How to complete this task: Only one stretch of the records below is wanted: the lines from the one holding "Lemma pool_ok_run ms" through the one holding "(** What holds". Return it exactly, both ends included.

*** Input data ***

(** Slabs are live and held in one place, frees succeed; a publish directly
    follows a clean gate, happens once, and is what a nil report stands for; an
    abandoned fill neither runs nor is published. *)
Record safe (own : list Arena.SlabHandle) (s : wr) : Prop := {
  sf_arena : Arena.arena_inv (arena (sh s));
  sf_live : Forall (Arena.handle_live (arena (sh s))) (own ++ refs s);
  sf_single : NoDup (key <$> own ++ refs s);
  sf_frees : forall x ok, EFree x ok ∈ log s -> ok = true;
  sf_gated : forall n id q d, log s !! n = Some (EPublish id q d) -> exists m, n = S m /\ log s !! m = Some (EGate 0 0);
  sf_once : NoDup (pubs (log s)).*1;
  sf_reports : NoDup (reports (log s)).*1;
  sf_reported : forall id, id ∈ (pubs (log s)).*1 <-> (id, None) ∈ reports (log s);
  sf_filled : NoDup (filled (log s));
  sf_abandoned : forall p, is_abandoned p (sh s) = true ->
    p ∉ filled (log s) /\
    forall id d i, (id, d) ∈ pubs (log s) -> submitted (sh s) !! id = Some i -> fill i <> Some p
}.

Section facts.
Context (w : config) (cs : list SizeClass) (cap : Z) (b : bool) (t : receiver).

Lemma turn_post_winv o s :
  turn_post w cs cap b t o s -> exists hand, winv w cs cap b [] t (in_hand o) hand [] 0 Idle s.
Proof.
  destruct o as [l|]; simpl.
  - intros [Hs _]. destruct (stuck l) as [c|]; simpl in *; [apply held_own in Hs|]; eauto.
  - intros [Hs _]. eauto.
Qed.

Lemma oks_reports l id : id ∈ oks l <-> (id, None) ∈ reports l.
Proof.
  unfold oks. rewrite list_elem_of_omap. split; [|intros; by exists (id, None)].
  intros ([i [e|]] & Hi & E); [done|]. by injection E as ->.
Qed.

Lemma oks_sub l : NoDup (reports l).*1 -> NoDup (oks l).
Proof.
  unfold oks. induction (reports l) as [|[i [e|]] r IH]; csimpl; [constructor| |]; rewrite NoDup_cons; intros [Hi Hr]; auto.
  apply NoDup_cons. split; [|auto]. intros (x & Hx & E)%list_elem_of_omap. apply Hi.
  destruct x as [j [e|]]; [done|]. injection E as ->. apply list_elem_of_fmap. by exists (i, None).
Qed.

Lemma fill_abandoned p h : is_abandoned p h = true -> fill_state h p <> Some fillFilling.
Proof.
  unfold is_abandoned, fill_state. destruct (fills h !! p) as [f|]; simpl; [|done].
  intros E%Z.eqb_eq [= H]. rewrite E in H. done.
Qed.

***
*** Input data ***

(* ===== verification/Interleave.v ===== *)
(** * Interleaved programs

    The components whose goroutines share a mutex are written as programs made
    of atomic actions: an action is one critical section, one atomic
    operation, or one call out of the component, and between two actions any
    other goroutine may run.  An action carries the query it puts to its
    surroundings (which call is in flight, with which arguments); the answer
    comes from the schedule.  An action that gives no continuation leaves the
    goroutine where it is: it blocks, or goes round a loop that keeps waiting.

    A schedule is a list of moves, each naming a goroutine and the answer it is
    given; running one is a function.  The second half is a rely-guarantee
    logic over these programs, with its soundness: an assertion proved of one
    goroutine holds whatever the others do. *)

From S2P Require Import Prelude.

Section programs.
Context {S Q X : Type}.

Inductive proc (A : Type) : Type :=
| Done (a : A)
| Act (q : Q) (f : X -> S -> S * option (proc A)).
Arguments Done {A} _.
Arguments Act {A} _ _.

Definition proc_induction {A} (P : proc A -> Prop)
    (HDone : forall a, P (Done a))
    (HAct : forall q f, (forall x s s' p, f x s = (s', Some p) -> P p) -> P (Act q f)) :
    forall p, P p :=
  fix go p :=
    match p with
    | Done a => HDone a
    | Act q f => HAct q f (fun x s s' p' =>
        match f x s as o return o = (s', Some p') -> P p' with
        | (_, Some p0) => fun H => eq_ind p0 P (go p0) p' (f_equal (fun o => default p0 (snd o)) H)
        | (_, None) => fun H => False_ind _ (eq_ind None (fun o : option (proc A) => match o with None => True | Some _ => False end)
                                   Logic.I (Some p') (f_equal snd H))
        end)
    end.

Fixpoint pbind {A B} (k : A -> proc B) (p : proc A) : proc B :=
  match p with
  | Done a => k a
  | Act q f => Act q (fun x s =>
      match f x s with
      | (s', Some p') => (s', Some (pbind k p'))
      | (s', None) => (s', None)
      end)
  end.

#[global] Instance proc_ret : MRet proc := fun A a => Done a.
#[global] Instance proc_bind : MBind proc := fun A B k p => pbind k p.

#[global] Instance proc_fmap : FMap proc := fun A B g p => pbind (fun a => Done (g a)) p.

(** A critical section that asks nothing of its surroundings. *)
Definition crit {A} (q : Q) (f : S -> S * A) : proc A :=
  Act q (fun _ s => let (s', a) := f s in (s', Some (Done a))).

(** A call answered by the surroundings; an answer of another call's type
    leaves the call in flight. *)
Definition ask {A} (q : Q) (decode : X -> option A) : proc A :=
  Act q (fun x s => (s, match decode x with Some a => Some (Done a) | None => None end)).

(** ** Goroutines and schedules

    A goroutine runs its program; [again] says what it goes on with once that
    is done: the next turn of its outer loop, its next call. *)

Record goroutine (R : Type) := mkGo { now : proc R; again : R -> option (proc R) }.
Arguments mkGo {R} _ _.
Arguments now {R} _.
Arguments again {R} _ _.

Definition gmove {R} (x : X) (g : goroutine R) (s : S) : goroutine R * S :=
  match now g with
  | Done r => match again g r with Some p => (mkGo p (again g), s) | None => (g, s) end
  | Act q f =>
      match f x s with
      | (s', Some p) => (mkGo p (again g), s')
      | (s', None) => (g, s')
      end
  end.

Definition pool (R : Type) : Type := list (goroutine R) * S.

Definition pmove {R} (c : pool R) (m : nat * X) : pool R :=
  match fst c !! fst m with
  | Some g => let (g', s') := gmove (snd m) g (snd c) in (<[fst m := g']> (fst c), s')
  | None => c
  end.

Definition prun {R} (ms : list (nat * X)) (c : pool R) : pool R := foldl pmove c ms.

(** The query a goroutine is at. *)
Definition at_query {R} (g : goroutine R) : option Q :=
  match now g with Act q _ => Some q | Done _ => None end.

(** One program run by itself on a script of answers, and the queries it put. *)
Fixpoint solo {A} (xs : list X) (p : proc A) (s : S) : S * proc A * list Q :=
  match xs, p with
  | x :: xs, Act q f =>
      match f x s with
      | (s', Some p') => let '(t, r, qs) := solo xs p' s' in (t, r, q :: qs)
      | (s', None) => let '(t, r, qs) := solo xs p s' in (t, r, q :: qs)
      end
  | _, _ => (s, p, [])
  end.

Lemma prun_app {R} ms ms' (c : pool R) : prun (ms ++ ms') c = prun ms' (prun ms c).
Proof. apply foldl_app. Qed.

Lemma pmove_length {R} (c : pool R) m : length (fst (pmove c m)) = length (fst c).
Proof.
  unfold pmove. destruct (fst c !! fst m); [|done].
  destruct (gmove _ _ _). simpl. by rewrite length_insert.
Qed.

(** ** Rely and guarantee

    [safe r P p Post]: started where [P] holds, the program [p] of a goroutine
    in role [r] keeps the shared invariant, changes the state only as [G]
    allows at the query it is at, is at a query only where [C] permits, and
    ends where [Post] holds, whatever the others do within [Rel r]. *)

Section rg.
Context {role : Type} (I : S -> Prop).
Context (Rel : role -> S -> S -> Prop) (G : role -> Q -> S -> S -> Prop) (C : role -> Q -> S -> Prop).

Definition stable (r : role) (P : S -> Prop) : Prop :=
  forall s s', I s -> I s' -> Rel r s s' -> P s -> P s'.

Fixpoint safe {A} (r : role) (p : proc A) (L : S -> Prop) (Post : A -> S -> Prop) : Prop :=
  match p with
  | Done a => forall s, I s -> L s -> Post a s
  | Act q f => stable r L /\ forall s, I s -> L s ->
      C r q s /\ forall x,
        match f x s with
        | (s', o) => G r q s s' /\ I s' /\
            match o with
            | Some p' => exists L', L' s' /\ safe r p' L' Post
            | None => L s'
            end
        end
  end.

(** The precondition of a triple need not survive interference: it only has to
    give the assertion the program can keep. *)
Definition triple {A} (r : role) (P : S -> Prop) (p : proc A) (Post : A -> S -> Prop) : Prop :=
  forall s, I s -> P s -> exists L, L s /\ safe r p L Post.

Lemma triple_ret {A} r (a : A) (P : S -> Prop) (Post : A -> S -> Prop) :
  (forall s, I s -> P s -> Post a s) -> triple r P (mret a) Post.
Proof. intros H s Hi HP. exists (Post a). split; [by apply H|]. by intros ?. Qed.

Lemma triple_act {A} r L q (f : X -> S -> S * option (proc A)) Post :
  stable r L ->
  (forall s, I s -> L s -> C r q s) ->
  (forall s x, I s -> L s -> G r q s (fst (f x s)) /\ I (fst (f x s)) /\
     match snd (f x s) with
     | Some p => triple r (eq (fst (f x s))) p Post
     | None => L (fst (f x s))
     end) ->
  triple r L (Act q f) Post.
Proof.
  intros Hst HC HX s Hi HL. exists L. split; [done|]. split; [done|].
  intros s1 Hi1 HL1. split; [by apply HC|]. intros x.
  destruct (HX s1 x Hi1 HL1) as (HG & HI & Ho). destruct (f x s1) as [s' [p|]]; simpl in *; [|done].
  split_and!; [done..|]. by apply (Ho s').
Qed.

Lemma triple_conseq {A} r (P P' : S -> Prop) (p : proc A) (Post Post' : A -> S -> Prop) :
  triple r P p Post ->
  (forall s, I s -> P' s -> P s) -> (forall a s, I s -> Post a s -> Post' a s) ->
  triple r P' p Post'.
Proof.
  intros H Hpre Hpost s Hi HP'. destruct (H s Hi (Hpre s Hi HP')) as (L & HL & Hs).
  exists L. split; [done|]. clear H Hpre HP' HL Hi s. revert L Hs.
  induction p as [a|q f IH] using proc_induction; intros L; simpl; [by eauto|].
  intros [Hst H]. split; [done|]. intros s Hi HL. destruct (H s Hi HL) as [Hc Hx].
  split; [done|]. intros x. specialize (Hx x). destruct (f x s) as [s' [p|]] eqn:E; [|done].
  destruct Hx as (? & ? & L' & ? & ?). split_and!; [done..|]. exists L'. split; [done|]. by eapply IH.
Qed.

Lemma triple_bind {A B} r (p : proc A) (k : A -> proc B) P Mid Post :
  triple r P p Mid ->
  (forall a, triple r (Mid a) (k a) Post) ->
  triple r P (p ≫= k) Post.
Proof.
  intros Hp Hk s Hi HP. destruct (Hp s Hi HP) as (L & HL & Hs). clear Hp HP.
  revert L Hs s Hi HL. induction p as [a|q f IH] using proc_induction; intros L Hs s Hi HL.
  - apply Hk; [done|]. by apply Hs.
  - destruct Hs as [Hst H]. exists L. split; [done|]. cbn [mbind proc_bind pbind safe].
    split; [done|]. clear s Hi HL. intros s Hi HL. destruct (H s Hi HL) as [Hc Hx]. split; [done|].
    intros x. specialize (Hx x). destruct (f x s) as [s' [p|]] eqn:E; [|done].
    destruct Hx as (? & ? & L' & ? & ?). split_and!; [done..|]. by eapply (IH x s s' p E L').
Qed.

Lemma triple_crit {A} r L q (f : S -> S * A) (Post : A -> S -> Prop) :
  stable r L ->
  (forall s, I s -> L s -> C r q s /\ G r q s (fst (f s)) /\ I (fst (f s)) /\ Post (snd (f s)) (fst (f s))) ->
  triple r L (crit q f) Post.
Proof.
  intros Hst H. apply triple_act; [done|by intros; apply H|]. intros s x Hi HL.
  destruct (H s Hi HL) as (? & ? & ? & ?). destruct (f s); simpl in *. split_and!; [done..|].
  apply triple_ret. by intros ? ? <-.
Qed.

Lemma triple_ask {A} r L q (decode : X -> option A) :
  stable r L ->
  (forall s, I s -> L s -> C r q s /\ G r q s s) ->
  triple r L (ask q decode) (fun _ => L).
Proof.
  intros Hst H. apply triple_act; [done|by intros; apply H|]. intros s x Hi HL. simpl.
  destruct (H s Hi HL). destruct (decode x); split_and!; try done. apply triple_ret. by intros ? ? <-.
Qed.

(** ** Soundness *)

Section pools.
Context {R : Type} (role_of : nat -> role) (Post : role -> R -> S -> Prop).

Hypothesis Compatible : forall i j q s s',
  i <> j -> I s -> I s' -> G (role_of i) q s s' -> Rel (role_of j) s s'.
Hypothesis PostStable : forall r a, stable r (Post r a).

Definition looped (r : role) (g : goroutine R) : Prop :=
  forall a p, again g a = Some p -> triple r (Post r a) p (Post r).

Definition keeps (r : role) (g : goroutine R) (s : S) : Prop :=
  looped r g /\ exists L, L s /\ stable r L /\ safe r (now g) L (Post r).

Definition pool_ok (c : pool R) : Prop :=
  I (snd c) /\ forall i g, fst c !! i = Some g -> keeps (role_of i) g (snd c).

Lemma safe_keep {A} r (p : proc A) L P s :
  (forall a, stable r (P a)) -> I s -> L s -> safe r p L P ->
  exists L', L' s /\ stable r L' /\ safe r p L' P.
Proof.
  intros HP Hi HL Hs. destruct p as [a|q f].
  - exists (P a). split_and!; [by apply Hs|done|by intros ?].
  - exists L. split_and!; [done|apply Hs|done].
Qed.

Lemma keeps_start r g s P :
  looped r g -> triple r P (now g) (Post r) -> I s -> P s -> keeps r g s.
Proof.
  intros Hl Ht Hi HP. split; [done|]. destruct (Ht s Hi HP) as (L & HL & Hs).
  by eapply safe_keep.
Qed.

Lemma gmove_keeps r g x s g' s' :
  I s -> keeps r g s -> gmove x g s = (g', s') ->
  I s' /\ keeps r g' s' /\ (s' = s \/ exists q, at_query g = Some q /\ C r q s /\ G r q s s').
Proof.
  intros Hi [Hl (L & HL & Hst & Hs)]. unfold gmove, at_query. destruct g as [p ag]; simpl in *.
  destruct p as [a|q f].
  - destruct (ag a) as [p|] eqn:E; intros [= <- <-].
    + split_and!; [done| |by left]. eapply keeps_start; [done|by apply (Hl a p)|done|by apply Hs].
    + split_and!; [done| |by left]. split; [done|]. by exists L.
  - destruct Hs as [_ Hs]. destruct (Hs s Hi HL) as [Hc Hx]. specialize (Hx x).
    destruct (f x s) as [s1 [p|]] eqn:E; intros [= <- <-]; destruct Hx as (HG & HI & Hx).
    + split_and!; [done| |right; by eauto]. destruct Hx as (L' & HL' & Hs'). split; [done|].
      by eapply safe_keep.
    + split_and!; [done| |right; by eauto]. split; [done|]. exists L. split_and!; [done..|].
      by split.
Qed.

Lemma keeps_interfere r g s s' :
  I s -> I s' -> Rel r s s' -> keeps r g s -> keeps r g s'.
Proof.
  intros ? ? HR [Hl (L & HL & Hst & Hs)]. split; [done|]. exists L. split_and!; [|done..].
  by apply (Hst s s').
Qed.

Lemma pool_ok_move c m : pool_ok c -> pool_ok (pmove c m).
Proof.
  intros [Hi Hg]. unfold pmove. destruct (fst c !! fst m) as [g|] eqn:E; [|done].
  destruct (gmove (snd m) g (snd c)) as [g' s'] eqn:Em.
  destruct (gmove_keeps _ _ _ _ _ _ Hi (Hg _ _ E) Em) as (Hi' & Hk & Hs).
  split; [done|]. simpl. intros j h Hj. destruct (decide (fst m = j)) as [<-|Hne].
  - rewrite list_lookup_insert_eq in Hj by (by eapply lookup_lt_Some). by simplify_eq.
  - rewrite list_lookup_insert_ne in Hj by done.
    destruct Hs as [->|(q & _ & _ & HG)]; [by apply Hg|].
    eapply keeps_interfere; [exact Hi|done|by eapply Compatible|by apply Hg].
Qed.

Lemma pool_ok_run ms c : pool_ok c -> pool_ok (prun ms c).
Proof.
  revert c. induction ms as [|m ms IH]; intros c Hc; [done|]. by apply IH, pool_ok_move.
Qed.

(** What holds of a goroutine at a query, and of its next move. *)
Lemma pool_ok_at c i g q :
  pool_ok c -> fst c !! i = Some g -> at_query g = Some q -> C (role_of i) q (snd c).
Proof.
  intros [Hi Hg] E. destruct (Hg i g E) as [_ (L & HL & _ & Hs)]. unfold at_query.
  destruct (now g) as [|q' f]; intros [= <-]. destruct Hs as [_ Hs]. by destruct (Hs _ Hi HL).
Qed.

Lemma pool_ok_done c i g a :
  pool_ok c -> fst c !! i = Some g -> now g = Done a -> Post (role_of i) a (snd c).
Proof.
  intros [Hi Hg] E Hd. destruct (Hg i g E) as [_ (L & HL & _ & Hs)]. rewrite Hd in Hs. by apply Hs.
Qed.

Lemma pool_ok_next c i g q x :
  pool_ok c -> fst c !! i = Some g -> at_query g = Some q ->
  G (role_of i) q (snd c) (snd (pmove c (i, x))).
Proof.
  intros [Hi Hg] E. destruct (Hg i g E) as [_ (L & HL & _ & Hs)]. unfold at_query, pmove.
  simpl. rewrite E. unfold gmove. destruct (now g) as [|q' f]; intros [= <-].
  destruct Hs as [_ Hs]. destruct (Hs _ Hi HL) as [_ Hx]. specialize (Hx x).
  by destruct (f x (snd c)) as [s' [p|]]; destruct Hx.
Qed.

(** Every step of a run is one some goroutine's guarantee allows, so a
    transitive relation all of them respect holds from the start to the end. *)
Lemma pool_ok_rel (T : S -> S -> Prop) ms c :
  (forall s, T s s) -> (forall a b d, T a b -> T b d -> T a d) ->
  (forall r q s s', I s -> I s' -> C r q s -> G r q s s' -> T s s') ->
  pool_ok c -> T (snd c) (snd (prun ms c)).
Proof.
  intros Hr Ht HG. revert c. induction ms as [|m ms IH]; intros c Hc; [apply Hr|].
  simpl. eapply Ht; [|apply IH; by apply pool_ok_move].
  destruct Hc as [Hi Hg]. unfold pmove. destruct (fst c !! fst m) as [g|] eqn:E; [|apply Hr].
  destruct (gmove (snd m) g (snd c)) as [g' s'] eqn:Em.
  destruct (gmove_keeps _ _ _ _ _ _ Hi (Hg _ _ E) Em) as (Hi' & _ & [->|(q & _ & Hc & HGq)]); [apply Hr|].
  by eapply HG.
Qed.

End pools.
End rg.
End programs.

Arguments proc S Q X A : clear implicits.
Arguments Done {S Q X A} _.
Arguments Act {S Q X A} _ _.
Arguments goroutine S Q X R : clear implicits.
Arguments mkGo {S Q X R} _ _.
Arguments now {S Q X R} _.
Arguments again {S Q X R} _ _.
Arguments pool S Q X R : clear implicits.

***

Solution:
Lemma pool_ok_run ms c : pool_ok c -> pool_ok (prun ms c).
Proof.
  revert c. induction ms as [|m ms IH]; intros c Hc; [done|]. by apply IH, pool_ok_move.
Qed.

(** What holds of a goroutine at a query, and of its next move. *)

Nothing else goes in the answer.